Maldito porque não trabalha. E não trabalhar no Estado Novo virou um caso de segurança
nacional. Como já afirmamos, o malandro era um empecilho ao desenvolvimento do Estado.
Para cumprir com a tarefa repressora, um dispositivo jurídico foi criado. O artigo 136 da
Constituição de 1937 afirmava que o trabalho não era só um direito, era um dever de todos.
Com isso, o desocupado estaria cometendo um crime de não estivesse no mínimo procurando
um emprego.
4. CONCLUSÃO
Parece que esta abordagem nos serve de exemplo para o que ocorre por toda a história da
República do Brasil. Durante este trabalho, podemos perceber o confronto entre dois
discursos - o discurso da malandragem e o discurso do trabalhismo. Os dois, guardadas as
devidas proporções, permanecem bem vivas até os nossos dias.
A história está repleta de confrontos de discurso. Seja em modelos políticos, seja em modelos
econômicos, seja em modelos de sociedade, seja em qualquer outro modelo, os discursos
sempre estão presentes e quase sempre conflitantes.

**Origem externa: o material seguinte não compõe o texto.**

(* ===== verification/Limits.v ===== *)
(** Resource limits (crates/lightr-core/src/core/limits.rs): Docker-style memory
    and CPU strings parsed into bytes and milli-CPUs. *)

From S2P Require Import Prelude Text Error.

Record ResourceLimits := mkLimits {
  memory_bytes : option Z;
  cpu_millis : option Z;
  pids_max : option Z;
}.

(** [ResourceLimits::default()]. *)
Definition limits_default : ResourceLimits := mkLimits None None None.

Definition is_none {A} (o : option A) : bool := match o with None => true | Some _ => false end.

Definition is_unlimited (l : ResourceLimits) : bool :=
  is_none (memory_bytes l) && is_none (cpu_millis l) && is_none (pids_max l).

(** The unit suffix of [parse_memory]: the number's text and the multiplier. The
    last character decides; an ASCII character is the last byte. *)
Definition memory_unit (s : bytes) (last : byte) : option (bytes * Z) :=
  let init := take (length s - 1) s in
  if bool_decide (last = x6b \/ last = x4b) then Some (init, 1024%Z)
  else if bool_decide (last = x6d \/ last = x4d) then Some (init, (1024 * 1024)%Z)
  else if bool_decide (last = x67 \/ last = x47) then Some (init, (1024 * 1024 * 1024)%Z)
  else if in_range x30 x39 last then Some (s, 1%Z)
  else None.

Definition parse_memory (s : bytes) : Result Z :=
  let s := trim s in
  let invalid := InvalidRef (str "invalid memory limit: " ++ s) in
  c ← ok_or (last s) (InvalidRef (str "empty memory limit"));
  '(num, mult) ← ok_or (memory_unit s c) invalid;
  val ← ok_or (parse_u64 (trim num)) invalid;
  if (val =? 0)%Z then Err (InvalidRef (str "memory limit must be > 0"))
  else ok_or (checked_mul val mult) (InvalidRef (str "memory limit overflow: " ++ s)).

(** The loop over the places 100, 10, 1 and the rounding by the fourth digit. *)
Fixpoint frac_millis (places : list Z) (digits : bytes) (acc : Z) : Z :=
  match places with
  | [] =>
      match digits with
      | d :: _ => if in_range x35 x39 d then (acc + 1)%Z else acc
      | [] => acc
      end
  | place :: places =>
      match digits with
      | d :: digits => frac_millis places digits (acc + digit_val d * place)
      | [] => frac_millis places [] acc
      end
  end.

Definition parse_cpus (s : bytes) : Result Z :=
  let raw := trim s in
  let '(whole, fraction) := default (raw, []) (split_once x2e raw) in
  let overflow := InvalidRef (str "cpu limit overflow: " ++ s) in
  if bool_decide (whole = []) || negb (forallb is_ascii_digit whole) ||
     negb (forallb is_ascii_digit fraction)
  then Err (InvalidRef (str "invalid cpus: " ++ s))
  else
    whole ← ok_or (parse_u64 whole) overflow;
    millis ← ok_or (checked_mul whole 1000) overflow;
    millis ← ok_or (checked_add millis (frac_millis [100; 10; 1]%Z fraction 0)) overflow;
    if (millis =? 0)%Z then Err (InvalidRef (str "cpus must be > 0: " ++ s)) else Ok millis.

(** [ResourceLimits::parse]. *)
Definition parse (memory cpus : option bytes) : Result ResourceLimits :=
  memory_bytes ← match memory with
    | None => Ok None
    | Some s => v ← parse_memory s; Ok (Some v)
    end;
  cpu_millis ← match cpus with
    | None => Ok None
    | Some s => v ← parse_cpus s; Ok (Some v)
    end;
  Ok (mkLimits memory_bytes cpu_millis None).

(** [with_pids]: the cap is an [i64]; zero and below mean no cap. *)
Definition with_pids (l : ResourceLimits) (pids : option Z) : ResourceLimits :=
  mkLimits (memory_bytes l) (cpu_millis l)
    (match pids with
     | Some n => if (0 <? n)%Z then Some n else None
     | None => None
     end).

(** * Lemmas *)

Lemma split_once_digits w f :
  forallb is_ascii_digit w = true -> split_once x2e (w ++ x2e :: f) = Some (w, f).
Proof.
induction w as [|b w IH]; simpl; [done|]. intros [Hb Hw]%andb_true_iff.
rewrite bool_decide_eq_false_2 by (intros ->; done). rewrite IH; done.
Qed.

Lemma dec_val_bound a l :
  forallb is_ascii_digit l = true -> (0 <= a)%Z ->
  (a * 10 ^ Z.of_nat (length l) <= dec_val a l < (a + 1) * 10 ^ Z.of_nat (length l))%Z.
Proof.
revert a. induction l as [|b l IH]; intros a Hl Ha.
- simpl. lia.
- simpl in Hl. apply andb_true_iff in Hl as [Hb%is_ascii_digit_range Hl].
  cbn [dec_val length]. rewrite Nat2Z.inj_succ, Z.pow_succ_r by lia.
  specialize (IH (a * 10 + digit_val b)%Z Hl ltac:(lia)).
  pose proof (Z.pow_pos_nonneg 10 (Z.of_nat (length l)) ltac:(lia) ltac:(lia)). nia.
Qed.

Lemma round_up_digit d : is_ascii_digit d = true -> in_range x35 x39 d = (5 <=? digit_val d)%Z.
Proof.
intros H%is_ascii_digit_range. unfold in_range, digit_val in *.
change (bval x35) with 53%Z. change (bval x39) with 57%Z.
apply eq_true_iff_eq. rewrite andb_true_iff, !Z.leb_le. lia.
Qed.

(** The value of a digit string of length [k] over [10^k], times 1000, rounded
    half up. *)
Definition round_millis (f : bytes) : Z :=
  ((2000 * dec_val 0 f + 10 ^ Z.of_nat (length f)) / (2 * 10 ^ Z.of_nat (length f)))%Z.

Lemma frac_millis_rounds f :
  forallb is_ascii_digit f = true -> frac_millis [100; 10; 1]%Z f 0 = round_millis f.
Proof.
intros Hf. unfold round_millis.
destruct f as [|a [|b [|c [|d f]]]]; simpl in Hf; rewrite ?andb_true_iff in Hf;
  destruct_and?; cbn [frac_millis length dec_val];
  repeat match goal with H : is_ascii_digit ?x = true |- _ =>
    pose proof (is_ascii_digit_range x H); revert H end; intros.
- reflexivity.
- change (10 ^ Z.of_nat 1)%Z with 10%Z.
  apply (Z.div_unique_pos _ _ _ 10); lia.
- change (10 ^ Z.of_nat 2)%Z with 100%Z.
  apply (Z.div_unique_pos _ _ _ 100); lia.
- change (10 ^ Z.of_nat 3)%Z with 1000%Z.
  apply (Z.div_unique_pos _ _ _ 1000); lia.
- rewrite round_up_digit by done.
  set (h := (digit_val a * 100 + digit_val b * 10 + digit_val c)%Z).
  replace ((((0 * 10 + digit_val a) * 10 + digit_val b) * 10 + digit_val c) * 10 + digit_val d)%Z
    with (h * 10 + digit_val d)%Z by lia.
  replace (0 + digit_val a * 100 + digit_val b * 10 + digit_val c * 1)%Z with h by lia.
  pose proof (dec_val_bound (h * 10 + digit_val d) f ltac:(done) ltac:(lia)) as Hv.
  set (v := dec_val (h * 10 + digit_val d) f) in *.
  rewrite !Nat2Z.inj_succ, !Z.pow_succ_r by lia.
  set (p := (10 ^ Z.of_nat (length f))%Z) in *.
  assert (0 < p)%Z by (apply Z.pow_pos_nonneg; lia).
  destruct (5 <=? digit_val d)%Z eqn:E; [apply Z.leb_le in E|apply Z.leb_gt in E].
  + apply (Z.div_unique_pos _ _ _ (2000 * v + 10 * (10 * (10 * (10 * p)))
      - 2 * (10 * (10 * (10 * (10 * p)))) * (h + 1))%Z); [nia|lia].
  + apply (Z.div_unique_pos _ _ _ (2000 * v + 10 * (10 * (10 * (10 * p)))
      - 2 * (10 * (10 * (10 * (10 * p)))) * h)%Z); [nia|lia].
Qed.

Lemma parse_u64_digits w :
  w <> [] -> forallb is_ascii_digit w = true ->
  parse_u64 w = if (dec_val 0 w <=? U64_MAX)%Z then Some (dec_val 0 w) else None.
Proof.
apply parse_uint_digits.
Qed.

Lemma round_millis_nonneg f : forallb is_ascii_digit f = true -> (0 <= round_millis f)%Z.
Proof.
intros Hf. unfold round_millis. apply Z.div_pos.
- pose proof (dec_val_nonneg 0 f ltac:(lia) Hf).
  pose proof (Z.pow_nonneg 10 (Z.of_nat (length f)) ltac:(lia)). lia.
- pose proof (Z.pow_pos_nonneg 10 (Z.of_nat (length f)) ltac:(lia) ltac:(lia)). lia.
Qed.

(** The arithmetic core of [parse_cpus], after the shape checks. *)
Lemma parse_cpus_split s whole fraction :
  split_once x2e (trim s) = Some (whole, fraction) \/
    (split_once x2e (trim s) = None /\ whole = trim s /\ fraction = []) ->
  whole <> [] -> forallb is_ascii_digit whole = true -> forallb is_ascii_digit fraction = true ->
  parse_cpus s =
    let millis := (dec_val 0 whole * 1000 + round_millis fraction)%Z in
    if (U64_MAX <? millis)%Z then Err (InvalidRef (str "cpu limit overflow: " ++ s))
    else if (millis =? 0)%Z then Err (InvalidRef (str "cpus must be > 0: " ++ s))
    else Ok millis.
Proof.
intros Hsplit Hne Hw Hf. unfold parse_cpus.
assert (default (trim s, []) (split_once x2e (trim s)) = (whole, fraction)) as ->.
{ destruct Hsplit as [-> |(-> & -> & ->)]; done. }
rewrite bool_decide_eq_false_2, Hw, Hf by done. cbn [orb negb].
rewrite parse_u64_digits, frac_millis_rounds by done. unfold checked_mul, checked_add.
pose proof (dec_val_nonneg 0 whole ltac:(lia) Hw). pose proof (round_millis_nonneg fraction Hf).
cbv zeta. set (w := dec_val 0 whole) in *. set (r := round_millis fraction) in *.
destruct (w <=? U64_MAX)%Z eqn:E1; cbn [ok_or mbind Result_mbind].
2: { destruct (U64_MAX <? w * 1000 + r)%Z eqn:E2; [done|lia]. }
destruct (w * 1000 <=? U64_MAX)%Z eqn:E2; cbn [ok_or mbind Result_mbind].
2: { destruct (U64_MAX <? w * 1000 + r)%Z eqn:E3; [done|lia]. }
destruct (w * 1000 + r <=? U64_MAX)%Z eqn:E3; cbn [ok_or mbind Result_mbind].
- destruct (U64_MAX <? w * 1000 + r)%Z eqn:E4; [lia|done].
- destruct (U64_MAX <? w * 1000 + r)%Z eqn:E4; [done|lia].
Qed.

Lemma last_dec_graphic n :
  u64 n -> exists b, last (dec n) = Some b /\ in_range x30 x39 b = true.
Proof.
intros H. destruct (dec_spec n H) as (Hne & Hd & _).
destruct (last (dec n)) as [b|] eqn:E; [|apply last_None in E; done].
exists b. split; [done|]. rewrite forallb_forall in Hd. apply Hd, list_elem_of_In.
apply last_Some in E as [l ->]. set_solver.
Qed.

(** * Properties *)



(** [parse_memory] multiplies a positive decimal by its unit without
    wrapping: a number followed by [k], [m], [g] or nothing gives exactly
    [n * unit] bytes when that fits a [u64] and an error otherwise; zero is an
    error. *)
Theorem parse_memory_exact (n unit : Z) (suffix : bytes) :
  u64 n ->
  (suffix, unit) ∈ [(str "k", 1024%Z); (str "m", (1024 ^ 2)%Z); (str "g", (1024 ^ 3)%Z); ([], 1%Z)] ->
  let s := dec n ++ suffix in
  parse_memory s =
    if (n =? 0)%Z then Err (InvalidRef (str "memory limit must be > 0"))
    else if (n * unit <=? U64_MAX)%Z then Ok (n * unit)%Z
    else Err (InvalidRef (str "memory limit overflow: " ++ s)).
Proof.
intros Hn Hu s. destruct (dec_spec n Hn) as (Hne & Hd & Hv).
destruct (last_dec_graphic n Hn) as (b & Hlast & Hb).
assert (trim (dec n) = dec n) as Htrim by (by apply trim_graphic, digits_graphic).
assert (trim s = s) as Hs.
{ apply trim_graphic. unfold s. rewrite forallb_app, digits_graphic by done.
  set_unfold in Hu. destruct_or! Hu; try done; simplify_eq; reflexivity. }
unfold parse_memory. rewrite Hs.
assert (memory_unit s (default x00 (last s)) = Some (dec n, unit) /\ is_Some (last s)) as [Hmu [c Hc]].
{ set_unfold in Hu. unfold s. destruct_or! Hu; try done; simplify_eq.
  1: change (str "k") with [x6b]. 2: change (str "m") with [x6d]. 3: change (str "g") with [x67].
  1-3: rewrite last_snoc; split; [|eauto]; unfold memory_unit; simpl;
    rewrite length_app, Nat.add_sub, take_app_length; reflexivity.
  rewrite app_nil_r, Hlast. split; [|eauto]. simpl. unfold memory_unit.
  rewrite !bool_decide_eq_false_2 by (intros [->| ->]; done). rewrite Hb. done. }
rewrite Hc in *. simpl in Hmu |- *. rewrite Hmu. simpl. rewrite Htrim, parse_u64_dec by done.
simpl. destruct (n =? 0)%Z; [done|]. unfold checked_mul. case_match; done.
Qed.

Lemma parse_memory_exact_witness : parse_memory (str "512m") = Ok 536870912%Z.
Proof.
apply (parse_memory_exact 512 (1024 ^ 2) (str "m")); [|set_solver].
apply (bool_decide_eq_true_1 _). vm_compute. reflexivity.
Defined.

Entretanto, muitas vezes somos levados a crer numa unanimidade de pensamentos, ou numa
vontade comum. O estudo acerca da Revolução de 1930 de Edgar De Decca[13] é brilhante
neste ponto. Segundo o autor, a introdução de 1930 como marco histórico é um discurso
ideológico que atende a expectativa de suprimir a luta de classes existente neste período. A
crítica feita por De Decca à historiografia sobre a Revolução de 1930, portanto, refere-se à
armadilha em que muitos intelectuais caíram ao reproduzirem o discurso ideológico
desenvolvido pela burguesia industrial, silenciando projetos revolucionários, enfim,
silenciando os vencidos, dando voz aos vencedores. Devemos sempre, enquanto historiadores,
estar atentos para esta armadilha. O discurso trabalhista de Vargas não apagou o discurso da
malandragem. Isto é o que ele pretende. O malandro sobreviveu. Ocorreu uma
"metarmofose"[14], como define Jessé Souza, mas sobreviveu.
5. BIBLIOGRAFIA
·DE DECCA, Edgar. 1930: O silêncio dos vencidos. São Paulo: Brasiliense, 1988.
·GOMES, Ângela Maria de Castro; OLIVEIRA, Lucia Lippi; VELLOSO, Mônica Pimenta.
Estado Novo: Ideologia e Poder. Rio de janeiro: Zahar, 1982.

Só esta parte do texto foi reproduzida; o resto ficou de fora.